Brazil’s coronavirus variant and a rising second wave are overwhelming hospitals

While a new variant of the coronavirus is spreading across the country, many Brazilians continue to defy the mobility restrictions of mask mandates, following the example of President Jair Bolsonaro, who recently said that people should “stop being sissy” and “moan” “about the virus.

The consequences of the combination are deadly, experts say. “We are going through the worst case scenario since the start of the pandemic. You just have to look at the trends in the average number of deaths,” Gonzalo Vecina Neto, a professor of public health at Sao Paulo University, told Reuters television recently. . “It could be avoided and the most important factor is gatherings.”

Brazil broke its own record of deaths three times in a 24-hour period this month.

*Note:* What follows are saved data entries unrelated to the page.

(** X9.  The leader's path, [AddedToLeader] then [Aborted], for an operation
    type that uses MVCC: the MVCC manager is told that the hybrid time it
    issued is aborted, with the same id, unless the hybrid time it issued is
    the invalid one, in which case it is told nothing; either way the
    operation leaves the pending ones, is released and completes with
    [DoAborted status]. *)
Theorem AddedToLeader_then_Aborted
    (w : World) (t : Tablet) (round : ConsensusRound)
    (clbk : OperationCompletionCallback) (op_id committed_op_id : OpId)
    (status : Status) :
  use_mvcc = true ->
  tablet_ w = Some t ->
  consensus_round_ (self w) = Some round ->
  complete_ (self w) = false ->
  completion_clbk_ (self w) = Some clbk ->
  exists w',
    bind (AddedToLeader op_id committed_op_id)
         (fun _ => Aborted status true) w
      = (Returned tt, w')
    /\ events w' =
         events w
           ++ [MvccAddLeaderPending op_id
                 (fst (AddLeaderPending op_id (mvcc_manager t)));
               CallAddedAsPending]
           ++ (if is_valid (fst (AddLeaderPending op_id (mvcc_manager t)))
               then [MvccAborted
                       (fst (AddLeaderPending op_id (mvcc_manager t))) op_id]
               else [])
           ++ [CallRemovedFromPending; CallRelease; CallDoAborted status;
               CompletionCallback clbk (DoAborted status)]
    /\ complete_ (self w') = true.
Proof.
  intros Hm Ht Hr Hc Hcb.
  unfold bind at 1.
  rewrite (AddedToLeader_run w t round op_id committed_op_id Ht Hr), Hm.
  cbv beta iota zeta.
  set (ht := fst (AddLeaderPending op_id (mvcc_manager t))).
  match goal with |- context [Aborted status true ?x] => set (w1 := x) end.
  assert (complete_ (self w1) = false) as Hc1 by exact Hc.
  assert (completion_clbk_ (self w1) = Some clbk) as Hcb1 by exact Hcb.
  destruct (Aborted_pending w1 clbk status Hc1 Hcb1) as [Valid Invalid].
  destruct (is_valid ht) eqn:Hv.
  - rewrite (Valid Hm Hv _ eq_refl). eexists. split; [reflexivity|].
    cbn [events self complete_ set_complete_ w1 hybrid_time_ op_id_].
    rewrite <- !app_assoc. split; reflexivity.
  - rewrite (Invalid (or_intror Hv)). eexists. split; [reflexivity|].
    cbn [events self complete_ set_complete_ w1].
    rewrite <- !app_assoc. split; reflexivity.
Qed.
Lemma poll_backoff_witness :
  let st := Scenario.polling in
  let o := Scenario.fulfilled [] "2024-01-01T00:00:09.000Z" in
  let st' := Scenario.after st [Chat.PollSettled 0 o] in
  Chat.step st (Chat.PollSettled 0 o) = Some st'
  ∧ (Chat.currentPollInterval st' ==
       Qmin (Chat.currentPollInterval st * 1.5) 30000)%Q
  ∧ (Chat.currentPollInterval st' == 6750)%Q.
Proof.
  intros st o st'.
  assert (Hstep : Chat.step st (Chat.PollSettled 0 o) = Some st')
    by (vm_compute; reflexivity).
  split; [exact Hstep|]. split.
  - rewrite (proj1 (poll_backoff st st' 0 o Hstep)). reflexivity.
  - vm_compute. reflexivity.
Defined.

(** The cursor in one turn of the event loop: a poll that is fulfilled,
    with or without messages, sets it to the [timestamp] field of the
    response; a poll that fails leaves it as it was, and so does every
    other event; and every call of [api.pollMessages] is made with the
    cursor of the moment. *)
Lemma poll_cursor (st st' : Chat.State) (e : Chat.Event) :
  Chat.step st e = Some st' →
  Chat.lastTimestamp st' =
    match e with
    | Chat.PollSettled _ (Some response) => api.timestamp response
    | _ => Chat.lastTimestamp st
    end
  ∧ ∃ started,
      Chat.polls st' =
        match e with
        | Chat.PollSettled i _ => delete i (Chat.polls st)
        | _ => Chat.polls st
        end ++ started
      ∧ (started = [] ∨ started = [api.pollMessages (Chat.lastTimestamp st)]).
Proof.
  intros Hstep. destruct e.
  all: step_cases Hstep; (split; [done|]).
  all: try (exists []; rewrite app_nil_r; by auto).
  all: try (eexists [_]; by auto).
Qed.
Variable isAstDeclaration : SyntaxKind -> bool.
Variable matchAncestor : Node -> list SyntaxKind -> option Node.
Variable declarations : Node -> list Node.
Variable followAliases : positive -> positive.
Variable getSortKeyIgnoringUnderscore : jsstring -> jsstring.
Variable replaceAll : jsstring -> jsstring -> jsstring -> jsstring.
Variable text : jsstring.
Variable collector : Collector.

Local Abbreviation modifyByKind' :=
  (modifyByKind isAstDeclaration matchAncestor declarations followAliases text collector).
Local Abbreviation modifyEach' :=
  (modifyEach isAstDeclaration getSortKeyIgnoringUnderscore replaceAll text collector).
Local Abbreviation _modifySpan' :=
  (_modifySpan isAstDeclaration matchAncestor declarations followAliases
     getSortKeyIgnoringUnderscore replaceAll text collector).
Local Abbreviation _modifySpan_unfold' :=
  (_modifySpan_unfold isAstDeclaration matchAncestor declarations followAliases
     getSortKeyIgnoringUnderscore replaceAll text collector).

(** The span tree with every modification reverted. *)
Fixpoint withoutModifications (sp : Span) : Span :=
  mkSpan (node sp) (startIndex sp) (endIndex sp)
    (List.map withoutModifications (children sp)) reset
    (_separatorStartIndex sp) (_separatorEndIndex sp).

Lemma withoutModifications_unfold sp :
  withoutModifications sp
  = mkSpan (node sp) (startIndex sp) (endIndex sp)
      (List.map withoutModifications (children sp)) reset
      (_separatorStartIndex sp) (_separatorEndIndex sp).
Proof. by destruct sp. Qed.

Lemma getText_withoutModifications sp :
  getText text (withoutModifications sp) = getText text sp.
Proof.
  induction sp as [n st en ch m ss se IH] using Span_nested_ind.
  rewrite withoutModifications_unfold, !getText_unfold.
  cbn [node startIndex endIndex children _separatorStartIndex _separatorEndIndex].
  f_equal; [|f_equal; [|f_equal]].
  - unfold prefix. cbn [children startIndex endIndex]. by destruct ch as [|[] ?].
  - rewrite map_map. f_equal. apply map_ext_in. intros c Hc.
    rewrite Forall_forall in IH. by apply IH, list_elem_of_In.
  - unfold suffix. cbn [children endIndex].
    destruct (snoc_view ch) as [->|(ch0 & lc & ->)]; [done|].
    rewrite map_app. cbn [List.map]. rewrite !last_snoc. by destruct lc.
Qed.

Lemma modifyEach_shape modify sortChildren d span rest :
  Forall (fun c => forall cm d' c',
              modify c cm d' = Ok c' -> withoutModifications c' = withoutModifications c)
         rest ->
  forall done m span',
    modifyEach' modify sortChildren d span rest done m = Ok span' ->
    withoutModifications span'
    = mkSpan (node span) (startIndex span) (endIndex span)
        (List.map withoutModifications done ++ List.map withoutModifications rest) reset
        (_separatorStartIndex span) (_separatorEndIndex span).
Proof.
  induction 1 as [|child rest Hc _ IH]; intros done m span'; cbn [modifyEach].
  - intros [= <-]. rewrite withoutModifications_unfold. destruct span.
    cbn. by rewrite app_nil_r.
  - destruct (prepareChild _ _ _ _ _ sortChildren m child d) as [[[d' m'] cm]|];
      [|discriminate].
    destruct (modify child cm d') as [child'|] eqn:E; [|discriminate].
    intros Hrun. apply IH in Hrun. rewrite Hrun, map_app. cbn [List.map].
    by rewrite (Hc _ _ _ E), <- app_assoc.
Qed.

The Brazilian Ministry of Health on Wednesday recorded a devastating new high – 2,286 lives lost by the virus. In total, it is known that more than 270,000 people died due to Covid-19, making Brazil the second highest national death toll after the United States.

In 22 of Brazil’s 26 states, ICU occupancy exceeded 80%. In the southern state of Rio Grande do Sul, hospital patients have to stand in line to wait on beds as occupancy rates in intensive care units rise past 103%. The neighboring state of Santa Catarina has already exceeded 99% of the population and is on the verge of collapse as cases increase throughout the country.

One hospital in Santa Catarina’s capital, Florianopolis, is already out of capacity. David Molin, the hospital’s chief nurse, told CNN that his team was exhausted and overwhelmed.

“I was here during the first wave and it was not like that. We are completely overwhelmed, with our occupancy rate at over 100%. Many of the patients waiting for an ICU do not make it,” Molina told CNN . during a telephone interview.

Health workers blame rallies

Molina and other health professionals blame the recent surge of Covid-19 cases at large parties and gatherings that began around New Year’s Eve and continued through the carnival holiday before Spring to this day. Many of these were held in defiance of local city and state restrictions.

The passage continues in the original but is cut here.